▸ **WORK REQUIRED**
Would you copy out only the lines from the one with "ex_binary : forall" to the end of the records, exactly as they stand?

▸ **DATASET EXCERPTS**
******

Definition rank_of (b : RangeBoundary) : nat := match b with Symbol d _ => S (rank d) | _ => O end.

(** The valuation is an execution of the graph's definitions, the ranges computed
    so far contain its values, and symbols have a rank. *)
Record executes (fuel : nat) : Prop := {
  ex_range : forall d r, range g d = Some r -> range_ok r /\ contains r (ρ d) /\
    (rank_of (min_ r) <= rank d)%nat /\ (rank_of (max_ r) <= rank d)%nat;
  ex_constant : forall d c, instr g d = ConstantInstr (Some c) -> ρ d = c /\ smi c;
  ex_constraint : forall d v, instr g d = ConstraintInstr v -> ρ d = ρ v /\ (rank v < rank d)%nat;
  ex_binary : forall d op l r, instr g d = BinarySmiOpInstr op l r -> op = kADD \/ op = kSUB ->
    ρ d = (match op with kADD => ρ l + ρ r | _ => ρ l - ρ r end) /\ smi (ρ l) /\ smi (ρ r) /\
    (rank l < rank d)%nat /\ (rank r < rank d)%nat /\ instr g l <> ConstantInstr None /\ instr g r <> ConstantInstr None;
  ex_redefined : forall d v, RedefinedValue g d = Some v -> ρ d = ρ v /\ (rank v < rank d)%nat;
  ex_equal : forall a b, EqualInstr g a b = true -> ρ a = ρ b;
  ex_length : forall d, IsArrayLength g d = true -> smi (ρ d);
  ex_fuel : forall d, (S (rank d) < fuel)%nat
}.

******

▸ **EXPECTED ANSWER**
  ex_binary : forall d op l r, instr g d = BinarySmiOpInstr op l r -> op = kADD \/ op = kSUB ->
    ρ d = (match op with kADD => ρ l + ρ r | _ => ρ l - ρ r end) /\ smi (ρ l) /\ smi (ρ r) /\
    (rank l < rank d)%nat /\ (rank r < rank d)%nat /\ instr g l <> ConstantInstr None /\ instr g r <> ConstantInstr None;
  ex_redefined : forall d v, RedefinedValue g d = Some v -> ρ d = ρ v /\ (rank v < rank d)%nat;
  ex_equal : forall a b, EqualInstr g a b = true -> ρ a = ρ b;
  ex_length : forall d, IsArrayLength g d = true -> smi (ρ d);
  ex_fuel : forall d, (S (rank d) < fuel)%nat
}.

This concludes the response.